Calzado de Norte de Santander vuelve a pisar fuerte en Venezuela, fue el reciente titular de La Opinión sobre la recuperación de este mercado en el que siempre dicho producto ha tenido gran aceptación.
En 2024, el director ejecutivo de la Asociación Colombiana de Industriales del Calzado, el Cuero y sus Manufacturas (Acicam) en la región, Guillermo Rangel, consideró al vecino país como “un mercado que le ha comprado a Cúcuta toda la vida”.
Y eso vuelve a ratificarse luego de atravesar la crisis generada por el rompimiento de las relaciones colombo-venezolanas y el cierre de la frontera que condujo al resquebrajamiento del intercambio bilateral.
Esa reactivación de las ventas internacionales de zapatos al vecino país significa una gran posibilidad de consolidación empresarial y de generación de mano de obra especializada para este renglón cuya producción siempre ha tenido gran aceptación entre los compradores venezolanos.
Un comparativo de las cifras que se mueven en las divisas generadas por esta exportación enviada desde Norte de Santander, reseña que la curva va en ascenso.
Entre enero y mayo del presente año las exportaciones colombianas de calzado hacia ese país crecieron de 422.000 dólares a 1.6 millones de dólares, de los cuales un millón de dólares corresponden a los envíos por la industria del calzado nortesantandereana.
Entre las enseñanzas aparece una sobre la cual es necesario recalcar, y es que las relaciones diplomáticas y comerciales con países como Venezuela no tienen por qué estar signadas por la ideología, pues ya son conocidas las consecuencias económicas, sociales, políticas y de inseguridad que se generan.
“Cuando ese mercado se cerró tuvimos que comenzar prácticamente desde cero en Colombia”, es el recuerdo que un empresario local tiene de aquellos tiempos que deben quedarse ahí, en la historia, como líneas para enseñar sobre los perjuicios que se causan por la crisis binacional como la registrada.

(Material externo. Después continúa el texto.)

(* ===== verification/CacheObj.v ===== *)
(** * Objects of the platform cache in the multi-index

    The classes of src/platform/nmp-object.c as seen by NMDedupMultiIndex
    (DEDUP_MULTI_OBJ_CLASS_INIT and _dedup_multi_idx_type_class): an object is
    compared in full by nmp_object_equal (), by identity by nmp_object_id_equal (),
    and divided by _idx_obj_part ().  A link holds a reference of its link data.
    Objects that are not yet in the pool are written in place. *)

From S2P Require Export Bytes CmpOrder IpAddr NMHash PlatformLink PlatformLnk PlatformIp PlatformRule NmpObject DedupSpec.

#[export] Instance NMPCacheIdType_eq_dec : EqDecision NMPCacheIdType.
Proof. solve_decision. Defined.

(** ** The class of objects *)

(** The objects of the memory at their addresses. *)
Definition heap_at (m : gmap positive NMPObjectData) : Z -> option NMPObjectData :=
  fun p => match p with Zpos p => m !! p | _ => None end.

Definition lnk_addr (l : NMPObjectLink) : option positive :=
  match ol_lnk l with Some lnk => match at_ptr lnk with Zpos c => Some c | _ => None end | None => None end.

#[export] Instance nmp_obj_class `{ByteOrder} `{KernelSupport} `{SipHash} : NMDedupMultiObjClass NMPObjectData := {
  obj_klass := obj_type;
  obj_needs_clone _ := false;
  obj_full_hash o := from_option (nm_hash_complete 1748638583) 0 (nmp_object_hash_update o []);
  obj_full_equal := nmp_object_equal;
  obj_holds o := match o with OBJ_LINK l => lnk_addr l | _ => None end;
  obj_rank o := match o with OBJ_LNK _ => 0%nat | _ => 1%nat end
}.

Lemma link_ok_holds m l c : NmpObject.link_ok (heap_at m) l -> lnk_addr l = Some c -> exists lnk, ol_lnk l = Some (mk_at (Zpos c) lnk) /\ m !! c = Some (OBJ_LNK lnk).
Proof.
  intros [_ Hl]. unfold lnk_addr. destruct (ol_lnk l) as [[p lnk]|]; [|done]. cbn in Hl |- *. destruct Hl as [Hl _].
  unfold stored, lnk_heap in Hl. cbn in Hl. destruct p as [|p|p]; try done. intros [= <-]. exists lnk. split; [done|].
  cbn in Hl. destruct (m !! p) as [[]|]; congruence.
Qed.

Lemma link_ok_lnk m m' l : (forall c, lnk_addr l = Some c -> m' !! c = m !! c) -> NmpObject.link_ok (heap_at m) l -> NmpObject.link_ok (heap_at m') l.
Proof.
  unfold NmpObject.link_ok, lnk_addr. intros Hm [Hd Hl]. split; [done|]. destruct (ol_lnk l) as [[p lnk]|]; [|done]. cbn in *.
  destruct Hl as [Hl ?]. split; [|done]. revert Hl. unfold stored, lnk_heap. cbn. destruct p as [|p|p]; try done. cbn.
  by rewrite (Hm p).
Qed.

(** A rule with an address family, and any other object, has a key that does not
    depend on its address. *)
Lemma object_key_moved `{ByteOrder} `{KernelSupport} p q r (v w : NMPObjectData) :
  p <> r -> object_key (mk_at p v) = object_key (mk_at r w) ->
  object_key (mk_at q v) = object_key (mk_at p v) /\ nmp_object_hash_update (mk_at q v) [] = nmp_object_hash_update (mk_at p v) [].
Proof.
  intros Hne E. destruct v as [| | | | |rule| | |]; try (by split). unfold object_key in E. cbn in E.
  destruct w as [| | | | |rule'| | |lnk]; try discriminate E; try (destruct lnk; discriminate E). unfold object_key. cbn [at_obj obj_type].
  unfold routing_rule_key in *. unfold nmp_object_hash_update, nm_platform_routing_rule_hash_update. cbn [at_obj plobj obj_type].
  destruct (af_valid (rr_addr_family rule)) eqn:Ev; [by split|]. exfalso. cbn [at_obj plobj] in E. rewrite Ev in E.
  destruct (af_valid (rr_addr_family rule')); [discriminate E|]. injection E. lia.
Qed.

#[export, refine] Instance nmp_obj_laws `{ByteOrder} `{KernelSupport} `{SipHash} : DedupObjLaws NMPObjectData := {
  full_key := object_key;
  obj_ok m v := data_ok (heap_at m) v
}.
Proof.
  - intros m [l| | | | | | | |] c Hok; cbn; try done. intros Hc. destruct (link_ok_holds _ _ _ Hok Hc) as (lnk & _ & Hm).
    exists (OBJ_LNK lnk). split; [done|lia].
  - intros m m' [l| | | | | | | |] Hok Hm; try done. cbn in *. by apply (link_ok_lnk m).
  - intros m p q v w Hp Hq Hv Hw. cbn. unfold nmp_object_equal. rewrite Z.eqb_eq.
    apply (cmp_key_zero (D := object_ok (heap_at m))); by split.
  - intros p q r v w Hne E. destruct (object_key_moved (Zpos p) (Zpos q) (Zpos r) v w) as [Ek Eh]; [congruence|done|].
    unfold boxed in *. cbn. rewrite Ek, Eh. by split.
Defined.

(** ** The class of handles *)

#[export] Instance nmp_idx_class `{ByteOrder} `{KernelSupport} : NMDedupMultiIdxTypeClass NMPCacheIdType NMPObjectData := {
  idx_obj_id_equal _ := nmp_object_id_equal;
  idx_obj_partitionable t := Some (_idx_obj_partitionable t);
  idx_obj_partition_equal t := Some (_idx_obj_partition_equal t)
}.

(** Objects that may be in the cache: not link data, and rules of a known family. *)
Definition cacheable (o : NMPObjectData) : Prop :=
  match o with OBJ_LNK _ => False | OBJ_ROUTING_RULE r => af_valid (rr_addr_family r) = true | _ => True end.

(** Equal objects are in the same partitions. *)
Lemma object_key_part `{ByteOrder} `{KernelSupport} t x y :
  cacheable (at_obj x) -> object_key x = object_key y -> NmpObject.part_key t x = NmpObject.part_key t y.
Proof.
  intros Hc E. unfold object_key in E.
  assert (Et : obj_type (at_obj x) = obj_type (at_obj y)) by congruence. apply (f_equal (fun k => match k with KL l => l | _ => [] end)) in E.
  assert (Ek := f_equal (fun l => nth 1 l (KZ 0)) E). cbn [nth] in Ek. clear E. unfold NmpObject.part_key.
  destruct x as [p x], y as [q y]. cbn [at_obj] in *.
  destruct x as [lx|ax|ax|rx|rx|rx|qx|fx|lx], y as [ly|ay|ay|ry|ry|ry|qy|fy|ly]; try discriminate Et;
    try (destruct lx; discriminate Et); try (destruct ly; discriminate Et); [..|done].
  - unfold object_link_key, link_key in Ek. destruct t; try done. congruence.
  - unfold ip4_address_key in Ek. destruct t; try done. cbn. unfold nmp_object_is_visible, nmp_object_is_alive. cbn.
    assert (ax_ifindex (a4_ax ax) = ax_ifindex (a4_ax ay)) as -> by congruence. done.
  - unfold ip6_address_key in Ek. destruct t; try done. cbn. unfold nmp_object_is_visible, nmp_object_is_alive. cbn.
    assert (ax_ifindex (a6_ax ax) = ax_ifindex (a6_ax ay)) as -> by congruence. done.
  - assert (ip4_route_key NM_PLATFORM_IP_ROUTE_CMP_TYPE_WEAK_ID rx = ip4_route_key NM_PLATFORM_IP_ROUTE_CMP_TYPE_WEAK_ID ry) as Ew
      by by apply ip4_chain, ip4_chain, ip4_chain.
    assert (rx_ifindex (r4_rx rx) = rx_ifindex (r4_rx ry) /\ rx_plen (r4_rx rx) = rx_plen (r4_rx ry) /\
            rx_r_rtm_flags (r4_rx rx) = rx_r_rtm_flags (r4_rx ry)) as (E1 & E2 & E3)
      by (unfold ip4_route_key in Ek; split_and!; congruence).
    destruct t; try done; cbn -[ip4_route_key]; unfold nmp_object_is_visible, nmp_object_is_alive, ipx_route_alive; cbn -[ip4_route_key];
      rewrite ?E1, ?E2, ?E3, ?Ew; done.
  - assert (ip6_route_key NM_PLATFORM_IP_ROUTE_CMP_TYPE_WEAK_ID rx = ip6_route_key NM_PLATFORM_IP_ROUTE_CMP_TYPE_WEAK_ID ry) as Ew
      by by apply ip6_chain, ip6_chain, ip6_chain.
    assert (rx_ifindex (r6_rx rx) = rx_ifindex (r6_rx ry) /\ rx_plen (r6_rx rx) = rx_plen (r6_rx ry) /\
            rx_r_rtm_flags (r6_rx rx) = rx_r_rtm_flags (r6_rx ry)) as (E1 & E2 & E3)
      by (unfold ip6_route_key in Ek; split_and!; congruence).
    destruct t; try done; cbn -[ip6_route_key]; unfold nmp_object_is_visible, nmp_object_is_alive, ipx_route_alive; cbn -[ip6_route_key];
      rewrite ?E1, ?E2, ?E3, ?Ew; done.
  - destruct t; try done. cbn in Hc. unfold routing_rule_key in Ek. cbn [at_obj plobj] in Ek. rewrite Hc in Ek.
    destruct (af_valid (rr_addr_family ry)); [|discriminate Ek]. rewrite Hc. cbn in Ek. congruence.
  - unfold qdisc_key in Ek. destruct t; try done. cbn. unfold nmp_object_is_visible, nmp_object_is_alive. cbn.
    assert (qd_ifindex qx = qd_ifindex qy) as -> by congruence. done.
  - unfold tfilter_key in Ek. destruct t; try done. cbn. unfold nmp_object_is_visible, nmp_object_is_alive. cbn.
    assert (tf_ifindex fx = tf_ifindex fy) as -> by congruence. done.
Qed.

(** A memory that also has what is looked up. *)
Lemma needle_heap `{ByteOrder} `{KernelSupport} `{SipHash} m y :
  needle_ok m y ->
  exists hp, object_ok hp y /\ forall o v, m !! o = Some v -> obj_ok m v -> object_ok hp (boxed o v).
Proof.
  intros [(o & v & -> & Ho & Hv)|[Hp Hy]]; [exists (heap_at m); by repeat split|].
  set (hp := fun p => if p =? at_ptr y then Some (at_obj y) else heap_at m p).
  assert (Hhp : forall v, data_ok (heap_at m) v -> data_ok hp v).
  { intros [l| | | | | | | |] Hv; try done. cbn in *. destruct Hv as [Hd Hl]. split; [done|].
    destruct (ol_lnk l) as [[p lnk]|]; [|done]. cbn in *. destruct Hl as [Hl ?]. split; [|done].
    revert Hl. unfold stored, lnk_heap. cbn [at_ptr at_obj]. destruct p as [|p|p]; try done. unfold hp.
    by rewrite (proj2 (Z.eqb_neq (Zpos p) (at_ptr y))) by lia. }
  exists hp. split.
  - split; [unfold stored, hp; by rewrite Z.eqb_refl|]. by apply Hhp.
  - intros o v Ho Hv. split; [|by apply Hhp]. unfold stored, hp, boxed. cbn [at_ptr at_obj].
    by rewrite (proj2 (Z.eqb_neq (Zpos o) (at_ptr y))) by lia.
Qed.

#[export, refine] Instance nmp_idx_laws `{ByteOrder} `{KernelSupport} `{SipHash} : DedupIdxLaws NMPCacheIdType NMPObjectData := {
  part_key := NmpObject.part_key;
  id_key _ := object_id_key;
  indexable := cacheable
}.
Proof.
  - intros t x. cbn. by rewrite partitionable_key, bool_decide_eq_true.
  - done.
  - intros t f m o v y [= <-] Ho Hv Hy _. destruct (needle_heap m y Hy) as (hp & Hyok & Hm).
    apply (partition_equal_key hp); auto.
  - intros t m o v y Ho Hv Hy _. destruct (needle_heap m y Hy) as (hp & Hyok & Hm). cbn.
    unfold nmp_object_id_equal. rewrite Z.eqb_eq. apply (cmp_key_zero (D := object_ok hp)); auto.
  - intros t [p x] [q y] Hc Hst. cbn in Hc, Hst. unfold stands_for in Hst. cbn in Hst.
    assert (Hkey : object_key (mk_at p x) = object_key (mk_at q y)).
    { destruct Hst as [->|[_ Hk]]; [|done]. unfold object_key. cbn [at_obj].
      destruct y; try done. unfold routing_rule_key. cbn [at_obj plobj] in *. cbn in Hc. by rewrite Hc. }
    split_and!; [symmetry; by apply object_key_part| |].
    + symmetry. apply object_key_id; [|done]. intros l El. cbn in El. by subst y.
    + unfold object_key in Hkey. cbn in Hkey |- *.
      destruct y as [| | | | |ry| | |]; try done; destruct x as [| | | | |rx| | |lx]; try done; try discriminate Hkey; try (destruct lx; discriminate Hkey).
      cbn in Hc. unfold routing_rule_key in Hkey. cbn [at_obj plobj] in Hkey. rewrite Hc in Hkey.
      cbn. destruct (af_valid (rr_addr_family rx)); [done|discriminate Hkey].
Defined.

(** ** Writing to an object *)

(** The fields of an object that is not in the pool are assigned in place. *)
Definition obj_write (o : positive) (v : NMPObjectData) (hp : Heap NMPObjectData) : Heap NMPObjectData :=
  with_objs (alter (fun ob => {| ob_val := v; _ref_count := _ref_count ob; _multi_idx := _multi_idx ob |}) o) hp.

Section write.
Context `{ByteOrder} `{KernelSupport} `{SipHash}.

(** Only link data is held by other objects. *)
Lemma not_held m o v : (forall p w, m !! p = Some w -> data_ok (heap_at m) w) -> m !! o = Some v ->
  (forall lnk, v <> OBJ_LNK lnk) -> holders m o = 0%nat.
Proof.
  intros Hm Ho Hv. apply map_count_none. intros p w Hp. apply bool_decide_eq_false. intros Hh.
  destruct w as [l| | | | | | | |]; try done. cbn in Hh. destruct (link_ok_holds m l o (Hm _ _ Hp) Hh) as (lnk & _ & Ho').
  apply (Hv lnk). congruence.
Qed.

Definition holds_of (v : NMPObjectData) (p : positive) : nat := if bool_decide (obj_holds v = Some p) then 1%nat else 0%nat.

Lemma obj_write_ok hp u u' o ob v :
  heap_ok hp u -> objs hp !! o = Some ob -> _multi_idx ob = false -> (forall lnk, ob_val ob <> OBJ_LNK lnk) ->
  data_ok (heap_at (vals hp)) v -> (forall lnk, v <> OBJ_LNK lnk) ->
  (forall p, (u p + holds_of (ob_val ob) p = u' p + holds_of v p)%nat) ->
  heap_ok (obj_write o v hp) u' /\ vals (obj_write o v hp) = <[o := v]> (vals hp) /\ idx_objs (obj_write o v hp) = idx_objs hp.
Proof.
  intros Hok Ho Hm Hl Hv Hlv Hu.
  assert (Hvo : vals hp !! o = Some (ob_val ob)) by (apply vals_Some; eauto).
  assert (Hn : forall m, <[o:=m]> (vals hp) !! o = Some m) by (intros; apply lookup_insert_eq).
  assert (Hnone := not_held _ _ _ (ho_val _ _ Hok) Hvo Hl).
  assert (Hvals : vals (obj_write o v hp) = <[o := v]> (vals hp)).
  { apply map_eq. intros p. rewrite vals_lookup. cbn. destruct (decide (p = o)) as [->|Hne].
    - by rewrite lookup_alter_eq, Ho, lookup_insert_eq.
    - by rewrite lookup_alter_ne, lookup_insert_ne, <-vals_lookup by done. }
  assert (Hvne : forall c, obj_holds v = Some c -> c <> o).
  { intros c Hc ->. destruct v as [l| | | | | | | |]; try done. cbn in Hc.
    destruct (link_ok_holds _ _ _ Hv Hc) as (lnk & _ & Ho'). apply (Hl lnk). congruence. }
  assert (Hcount : forall p, (holders (<[o:=v]> (vals hp)) p + holds_of (ob_val ob) p = holders (vals hp) p + holds_of v p)%nat).
  { intros p. unfold holders, holds_of.
    rewrite (map_count_delete (fun _ v => bool_decide (obj_holds v = Some p)) (vals hp) o _ Hvo).
    rewrite <-(insert_delete_eq (vals hp)), (map_count_insert (fun _ v => bool_decide (obj_holds v = Some p))) by apply lookup_delete_eq. lia. }
  split; [|by split]. split; rewrite ?Hvals.
  - intros p ob'. cbn. intros Hp. specialize (Hcount p). specialize (Hu p).
    assert (exists ob2, objs hp !! p = Some ob2 /\ _ref_count ob' = _ref_count ob2) as (ob2 & Hp2 & Hr).
    { destruct (decide (p = o)) as [->|Hne].
      - rewrite lookup_alter_eq, Ho in Hp. injection Hp as <-. eauto.
      - rewrite lookup_alter_ne in Hp by done. eauto. }
    pose proof (ho_count _ _ Hok _ _ Hp2). rewrite Hr. lia.
  - intros p. cbn. intros Hp%lookup_alter_None. assert (p <> o) by congruence.
    pose proof (ho_free _ _ Hok p Hp) as Hf. specialize (Hu p). unfold holds_of in Hu.
    rewrite Hf, (bool_decide_eq_false_2 (obj_holds (ob_val ob) = Some p)) in Hu by (intros Hc; destruct (holder_live _ _ _ _ _ Hok Hvo Hc); congruence). lia.
  - intros p w [[<- <-]|[Hne Hp]]%lookup_insert_Some.
    + apply (obj_ok_local (vals hp)); [done|]. intros c Hc. by rewrite lookup_insert_ne by (intros ->; by apply (Hvne c Hc)).
    + apply (obj_ok_local (vals hp)); [by apply (ho_val _ _ Hok p)|]. intros c Hc. rewrite lookup_insert_ne; [done|].
      intros ->. by apply (holders_none _ _ _ _ Hnone Hp).
  - intros p. cbn. rewrite (ho_pool _ _ Hok p). destruct (decide (p = o)) as [->|Hne].
    + rewrite lookup_alter_eq, Ho. cbn. split; intros (ob' & [= <-] & Hm'); cbn in *; congruence.
    + by rewrite lookup_alter_ne.
  - intros p q w x Hp Hq. cbn in Hp, Hq. assert (forall p, p ∈ idx_objs hp -> p <> o) as Hpo.
    { intros r (ob' & Hr & Hm')%(ho_pool _ _ Hok) ->. congruence. }
    rewrite !lookup_insert_ne by (apply not_eq_sym; by apply Hpo). by apply (ho_unique _ _ Hok).
Qed.
End write.
(** The new object gets an entry of its own, or none. *)
Lemma move_other s ext t M old n w is_dump eo :
  index_ok s ext -> t <> OT -> synced s t M -> replacing s ext M old (Some (n, w)) -> t ∈ supported_cache_ids w ->
  eo = (x ← (at_addr <$> old); nm_dedup_multi_index_lookup_obj s t x) -> absent s t (boxed n w) ->
  (forall e, eo = Some e -> exists o v h, old = Some (o, v) /\ tracked s e t h o v /\
     nm_dedup_multi_idx_type_partition_equal t (Some (boxed o v)) (Some (boxed n w)) = false) ->
  exists r, add_new s t n (add_mode is_dump (boxed n w)) None LOOKUP = Some r /\
    moved s (added_to r) ext t M old n w eo (out_entry r).
Proof.
  intros Hok Hot Hs Hr Hsup Eeo Habs Hold. destruct (rp_new _ _ _ _ _ Hr n w eq_refl) as (Hmain & Hpool & Hn & Hc).
  pose proof (add_new_ok s ext n w t (add_mode is_dump (boxed n w)) None LOOKUP Hok Hn Hc Habs (Logic.I) ltac:(done)) as Hadd.
  cbn zeta in Hadd. change (DedupInv.part_key t (boxed n w)) with (NmpObject.part_key t (boxed n w)) in Hadd.
  assert (Hne : forall o v, nm_dedup_multi_idx_type_partition_equal t (Some (boxed o v)) (Some (boxed n w)) = false -> n <> o).
  { intros o v Hdiff <-. unfold nm_dedup_multi_idx_type_partition_equal in Hdiff. cbn in Hdiff. by rewrite Pos.eqb_refl in Hdiff. }
  destruct (NmpObject.part_key t (boxed n w)) as [k|] eqn:Ek.
  - destruct Hadd as (s1 & e & h & o' & v' & E & Hok1 & Hk1 & _ & Hsame & Hadded). rewrite E. eexists. split; [done|]. cbn [added_to out_entry].
    rewrite (Hsame Hpool) in Hadded. pose proof (ea_set _ _ _ _ _ _ _ _ _ Hadded) as Hset.
    assert (Hnot : forall j h2 o2 v2, ~ tracked s e j h2 o2 v2).
    { pose proof (ea_fresh _ _ _ _ _ _ _ _ _ Hadded). intros j h2 o2 v2 (? & ? & He & _). congruence. }
    assert (Hoth : others_keep s s1 t) by (apply (entry_set_others _ _ _ _ _ _ _ _ Hset); intros j h2 o2 v2 Ht2; by destruct (Hnot _ _ _ _ Ht2)).
    assert (tracked s1 e t h n v') as Ht1 by (apply (es_tracked _ _ _ _ _ _ _ _ Hset); by left).
    pose proof (new_value _ _ _ _ _ _ _ _ Hot Hoth Hmain Ht1) as ->.
    assert (Hkeep : forall e2 h2 p z, tracked s e2 t h2 p z -> tracked s1 e2 t h2 p z).
    { intros e2 h2 p z Ht2. apply (es_tracked _ _ _ _ _ _ _ _ Hset). right. split; [|done]. intros ->. by destruct (Hnot _ _ _ _ Ht2). }
    assert (Hdn : divided t n w) by (split; [done|by rewrite Ek]).
    split; [done|done|done| |].
    + intros e2 Ee _. destruct (Hold e2 Ee) as (o & v & h2 & _ & Ht2 & _). eauto 10.
    + apply (moved_objects s s1 ext t M old n w eo (Some e) Hok Hs Hr Eeo); [|done| |intros _; by exists e, h].
      * intros e2 Ee. destruct (Hold e2 Ee) as (o & v & h2 & Eold & Ht2 & Hdiff).
        split; [intros [= ->]; by destruct (Hnot _ _ _ _ Ht2)|]. exists o, v, h2. split_and!; [done|done|intros _; by apply (Hne o v)].
      * intros e2 h2 p z Ht2. apply (es_tracked _ _ _ _ _ _ _ _ Hset) in Ht2 as [(-> & _ & -> & -> & ->)|[_ Ht2]]; auto.
  - rewrite Hadd. eexists. split; [done|]. cbn [added_to out_entry]. split; [done|apply keeps_refl|done| |].
    + intros e2 Ee _. destruct (Hold e2 Ee) as (o & v & h2 & _ & Ht2 & _). eauto.
    + apply (moved_objects s s ext t M old n w eo None Hok Hs Hr Eeo); [|done|by left|intros [_ [? Hd]]; congruence].
      intros e2 Ee. destruct (Hold e2 Ee) as (o & v & h2 & Eold & Ht2 & Hdiff). split; [done|]. exists o, v, h2.
      split_and!; [done|done|intros _; by apply (Hne o v)].
Qed.

(** What is left of the old object goes. *)
Lemma finish_move s s1 ext t M old n w eo out :
  t <> OT -> moved s s1 ext t M old n w eo out ->
  exists s', (match eo with
              | Some e => if bool_decide (out = Some e) then Some s1
                          else '(_, s) ← nm_dedup_multi_index_remove_entry s1 (inl e); Some s
              | None => Some s1
              end) = Some s' /\
    index_ok s' ext /\ keeps ext s s' /\ others_keep s s' t /\ synced s' t (replaced M old (Some (n, w))).
Proof.
  intros Ht [Hok Hk Hoth Hold Hobj]. destruct (drop_old s1 ext t eo out Hok Ht Hold) as (s' & E & Hok' & Hk' & Hoth' & Hin).
  exists s'. split_and!; [done|done|by eapply keeps_trans|by eapply others_keep_trans|]. intros p z. by rewrite Hin.
Qed.

(** Without a new object, that of the old one goes. *)
Lemma handle_loses s ext t M old :
  index_ok s ext -> t <> OT -> synced s t M -> replacing s ext M old None ->
  exists s', (match x ← (at_addr <$> old); nm_dedup_multi_index_lookup_obj s t x with
              | Some e => '(_, s) ← nm_dedup_multi_index_remove_entry s (inl e); Some s
              | None => Some s
              end) = Some s' /\
    index_ok s' ext /\ keeps ext s s' /\ others_keep s s' t /\ synced s' t (replaced M old None).
Proof.
  intros Hok Hot Hs Hr. set (eo := x ← (at_addr <$> old); nm_dedup_multi_index_lookup_obj s t x).
  assert (Hold : forall e, eo = Some e -> exists o v h, old = Some (o, v) /\ tracked s e t h o v).
  { intros e Ee. subst eo. destruct old as [[o v]|]; [|done]. cbn in Ee. change (at_addr (o, v)) with (boxed o v) in Ee.
    destruct (rp_old _ _ _ _ _ Hr o v eq_refl) as (HM & _ & Hv).
    pose proof (lookup_handle s ext t M o v Hok Hs (rp_ids _ _ _ _ _ Hr) HM Hv) as Hl. rewrite Ee in Hl. destruct Hl as [h Hl]. eauto. }
  destruct (drop_old s ext t eo None Hok Hot) as (s' & E & Hok' & Hk & Hoth & Hin).
  { intros e Ee _. destruct (Hold e Ee) as (o & v & h & _ & Ht). eauto. }
  exists s'. split; [by destruct eo|]. split_and!; [done|done|done|]. intros p z. rewrite Hin. split.
  - intros [Hp Hnone]. destruct (proj1 (Hs p z) Hp) as [HM Hd]. split; [|done]. right. split; [done|]. intros Eold.
    destruct (old_handle s ext t M old _ p z Hok Hs Hr Eold Hp) as (e & h & Ee & Ht). by apply (Hnone e h z Ee).
  - intros [[|[HM Hne]] Hd]; [done|]. split; [by apply Hs|]. intros e h v Ee _ Ht.
    destruct (Hold e Ee) as (o & v2 & h2 & Eold & Ht2). destruct (tracked_fun _ _ _ _ _ _ _ _ _ _ Ht Ht2) as (_ & _ & -> & ->).
    destruct (proj1 (Hs o v2)) as [HM2 _]; [by exists e, h2|]. destruct (proj2 (Hs o z) (conj HM Hd)) as (e3 & h3 & Ht3).
    apply Hne. rewrite Eold. do 2 f_equal. apply tracked_at in Ht2, Ht3. rewrite Ht3 in Ht2. by injection Ht2.
Qed.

Los empresarios requieren las garantías necesarias para desarrollar las inversiones, negocios y procesos logísticos para continuar el rescate de la confianza y la consolidación del intercambio con un socio natural como lo es Venezuela.
Igualmente, es urgente generar un ambiente sin los nocivos efectos provocados por la inseguridad a raíz de la ocurrencia de delitos como la extorsión y el secuestro en esta parte de la frontera.
Cerrar esa vena rota dentro de la seguridad, combatiendo a bandas del multicrimen transnacional en la región, será una de las opciones para desmontar el miedo y la incertidumbre a invertir.
Al tener el calzado cucuteño una alta calidad, variedad en los estilos, así como una gran aceptación entre los potenciales compradores, se requieren apoyos desde el Ministerio de Comercio Exterior y Procolombia en materia de promoción y acompañamiento para ampliar las ofertas y las posibilidades de negociación.
Hay un aspecto estructural del sector productor de calzado que viene afectándolo últimamente es el déficit de personal especializado e idóneo. En ese punto deben trazarse acciones con el SENA puesto que una región con altos niveles de informalidad laboral y de desempleo puede tener ahí opciones ciertas para reducir ese problema.
Lo importante, es que otra vez el calzado hecho en Cúcuta marca el paso en tierras venezolanas y eso hay que seguirlo fortaleciendo.